(* ===== verification/SampleApi.v ===== *)
(** * A concrete API server

    An executable in-memory cluster that answers the calls of [Client], for
    evaluating the programs of this development on concrete inputs: objects
    kept by namespace and name, optimistic locks on the resource version,
    deletion that waits for finalizers.  It is one instance of the behaviour
    the theorems quantify over, not a model of code of the repository. *)
From S2P Require Import Prelude Prog Kube Api Client Sample.

#[local] Existing Instance sample_kube.

Record cluster := {
  cl_tenants : gmap (string * string) Tenant;
  cl_claims : gmap (string * string) ServiceClaim;
  cl_namespaces : gmap (string * string) Namespace;
  cl_rolebindings : gmap (string * string) RoleBinding;
  cl_quotas : gmap (string * string) ResourceQuota;
  cl_apps : gmap (string * string) Unstructured;
}.

Definition empty_cluster : cluster := Build_cluster ∅ ∅ ∅ ∅ ∅ ∅.

Definition store {T} (k : kind T) (s : cluster) : gmap (string * string) T :=
  match k in kind T return gmap (string * string) T with
  | KTenant => cl_tenants s
  | KServiceClaim => cl_claims s
  | KNamespace => cl_namespaces s
  | KRoleBinding => cl_rolebindings s
  | KResourceQuota => cl_quotas s
  | KApplication => cl_apps s
  end.

Definition set_store {T} (k : kind T) : gmap (string * string) T -> cluster -> cluster :=
  match k in kind T return gmap (string * string) T -> cluster -> cluster with
  | KTenant => fun m '(Build_cluster a b c d e f) => Build_cluster m b c d e f
  | KServiceClaim => fun m '(Build_cluster a b c d e f) => Build_cluster a m c d e f
  | KNamespace => fun m '(Build_cluster a b c d e f) => Build_cluster a b m d e f
  | KRoleBinding => fun m '(Build_cluster a b c d e f) => Build_cluster a b c m e f
  | KResourceQuota => fun m '(Build_cluster a b c d e f) => Build_cluster a b c d m f
  | KApplication => fun m '(Build_cluster a b c d e f) => Build_cluster a b c d e m
  end.

(** Replacing the metadata, and taking the status of another object. *)
Definition with_meta {T} (k : kind T) : ObjectMeta -> T -> T :=
  match k in kind T return ObjectMeta -> T -> T with
  | KTenant => fun m t => {| t_ObjectMeta := m; t_Spec := t_Spec t; t_Status := t_Status t |}
  | KServiceClaim => fun m c =>
      {| sc_ObjectMeta := m; sc_Spec := sc_Spec c; sc_Status := sc_Status c |}
  | KNamespace => fun m _ => {| ns_ObjectMeta := m |}
  | KRoleBinding => fun m r =>
      {| rb_ObjectMeta := m; rb_RoleRef := rb_RoleRef r; rb_Subjects := rb_Subjects r |}
  | KResourceQuota => fun m q => {| rq_ObjectMeta := m; rq_Hard := rq_Hard q |}
  | KApplication => fun m u => {| u_GVK := u_GVK u; u_ObjectMeta := m; u_Object := u_Object u |}
  end.

Definition with_status {T} (k : kind T) : T -> T -> T :=
  match k in kind T return T -> T -> T with
  | KTenant => fun src t => t_set_status t (t_Status src)
  | KServiceClaim => fun src c => sc_set_status c (sc_Status src)
  | _ => fun _ t => t
  end.

Definition obj_key {T} (k : kind T) (o : T) : string * string :=
  (om_Namespace (kindMeta k o), om_Name (kindMeta k o)).

Definition meta_update (uid rv : string) (dt : option Z) (m : ObjectMeta) : ObjectMeta := {|
  om_Name := om_Name m; om_Namespace := om_Namespace m; om_UID := uid;
  om_ResourceVersion := rv; om_Generation := om_Generation m;
  om_DeletionTimestamp := dt; om_Labels := om_Labels m;
  om_Finalizers := om_Finalizers m; om_OwnerReferences := om_OwnerReferences m |}.

Definition bump {T} (k : kind T) (o : T) : T :=
  let m := kindMeta k o in
  with_meta k (meta_update (om_UID m) (om_ResourceVersion m +:+ "+")
                 (om_DeletionTimestamp m) m) o.

(** Store an object, or drop it when it is being deleted and holds no
    finalizer. *)
Definition put {T} (k : kind T) (o : T) (s : cluster) : cluster :=
  let m := kindMeta k o in
  match om_DeletionTimestamp m, om_Finalizers m with
  | Some _, [] => set_store k (delete (obj_key k o) (store k s)) s
  | _, _ => set_store k (<[obj_key k o := o]> (store k s)) s
  end.

Definition serve_update {T} (k : kind T) (o : T) (s : cluster) : (sample_err + T) * cluster :=
  let o := bump k o in (inr o, put k o s).

Definition create {T} (k : kind T) (o : T) (s : cluster) : T * cluster :=
  let m := kindMeta k o in
  let o := with_meta k (meta_update ("uid-" +:+ om_Name m) "1" None m) o in
  (o, put k o s).

Definition request_delete {T} (k : kind T) (key : string * string) (s : cluster) : cluster :=
  match store k s !! key with
  | None => s
  | Some o =>
      let m := kindMeta k o in
      let dt := match om_DeletionTimestamp m with None => Some 1%Z | t => t end in
      put k (with_meta k (meta_update (om_UID m) (om_ResourceVersion m) dt m) o) s
  end.

Definition sample_api : handler call cluster := fun R c =>
  match c in call R return cluster -> R * cluster with
  | Get _ k key => fun s =>
      match store k s !! (nn_Namespace key, nn_Name key) with
      | Some o => (inr o, s)
      | None => (inl ENotFound, s)
      end
  | ListClaims _ _ value => fun s =>
      (inr (filter (fun c => Team (sc_Spec c) = value)
              (map snd (map_to_list (cl_claims s)))), s)
  | CreateOrUpdate k obj mutate => fun s =>
      match store k s !! obj_key k obj with
      | None =>
          match mutate obj with
          | inl e => (inl e, s)
          | inr o => let '(o, s) := create k o s in (inr (OperationResultCreated, o), s)
          end
      | Some o =>
          match mutate o with
          | inl e => (inl e, s)
          | inr o => let o := bump k o in (inr (OperationResultUpdated, o), put k o s)
          end
      end
  | PatchObject k obj p => fun s =>
      match store k s !! obj_key k obj with
      | None => (inl ENotFound, s)
      | Some o =>
          if patch_lock _ p && negb (String.eqb (om_ResourceVersion (kindMeta k o))
               (om_ResourceVersion (kindMeta k (patch_from _ p))))
          then (inl EConflict, s)
          else serve_update k (with_meta k (SetFinalizers
                 (om_Finalizers (kindMeta k obj)) (kindMeta k o)) o) s
      end
  | PatchStatus k obj _ => fun s =>
      match store k s !! obj_key k obj with
      | None => (inl ENotFound, s)
      | Some o => serve_update k (with_status k obj o) s
      end
  | Delete k obj uid => fun s =>
      match store k s !! obj_key k obj with
      | None => (Some ENotFound, s)
      | Some o =>
          match uid with
          | Some u => if String.eqb u (om_UID (kindMeta k o))
                      then (None, request_delete k (obj_key k obj) s)
                      else (Some EConflict, s)
          | None => (None, request_delete k (obj_key k obj) s)
          end
      end
  end.

(** Running a program against the cluster. *)
Definition run {A} (p : prog call A) (s : cluster) : list (event call) * A * cluster :=
  interp sample_api p s.

Definition trace_of {A} (p : prog call A) (s : cluster) : list (event call) := fst (fst (run p s)).
Definition result_of {A} (p : prog call A) (s : cluster) : A := snd (fst (run p s)).
Definition after {A} (p : prog call A) (s : cluster) : cluster := snd (run p s).

Lemma run_runs {A} (p : prog call A) (s : cluster) :
  runs p (trace_of p s) (result_of p s).
Proof.
  unfold trace_of, result_of, run.
  destruct (interp sample_api p s) as [[tr a] s'] eqn:H. by eapply interp_runs.
Defined.

Lemma run_runs_cons {A} (p : prog call A) (s : cluster) (e : event call) :
  head (trace_of p s) = Some e -> runs p (e :: tail (trace_of p s)) (result_of p s).
Proof.
  pose proof (run_runs p s) as H. destruct (trace_of p s) as [|e' tr]; [done|].
  by intros [= <-].
Defined.

(** ** Objects for the examples *)

Definition sample_tenant (name : string) (r : option ResourceRequests)
    (fins : list string) (dt : option Z) : Tenant := {|
  t_ObjectMeta := {|
    om_Name := name; om_Namespace := ""; om_UID := "uid-" +:+ name;
    om_ResourceVersion := "1"; om_Generation := 1; om_DeletionTimestamp := dt;
    om_Labels := ∅; om_Finalizers := fins; om_OwnerReferences := [] |};
  t_Spec := {| Resources := r |};
  t_Status := {| ts_Phase := ""; ts_ObservedGeneration := 0; ts_Conditions := [] |};
|}.

Definition sample_claim (name team image : string) (replicas : option Z)
    (fins : list string) (dt : option Z) : ServiceClaim := {|
  sc_ObjectMeta := {|
    om_Name := name; om_Namespace := ""; om_UID := "uid-" +:+ name;
    om_ResourceVersion := "1"; om_Generation := 1; om_DeletionTimestamp := dt;
    om_Labels := ∅; om_Finalizers := fins; om_OwnerReferences := [] |};
  sc_Spec := {| Team := team; Image := image; Replicas := replicas |};
  sc_Status := {| cs_Phase := ""; cs_ObservedGeneration := 0; cs_Conditions := [] |};
|}.

Definition request (name : string) : Request :=
  {| req_NamespacedName := {| nn_Namespace := ""; nn_Name := name |} |}.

- INSTRUCTIONS FOR THE TASK: Please copy out each line of the material that holds the string "Lemma".

- ANSWER BOX:
Lemma run_runs {A} (p : prog call A) (s : cluster) :
Lemma run_runs_cons {A} (p : prog call A) (s : cluster) (e : event call) :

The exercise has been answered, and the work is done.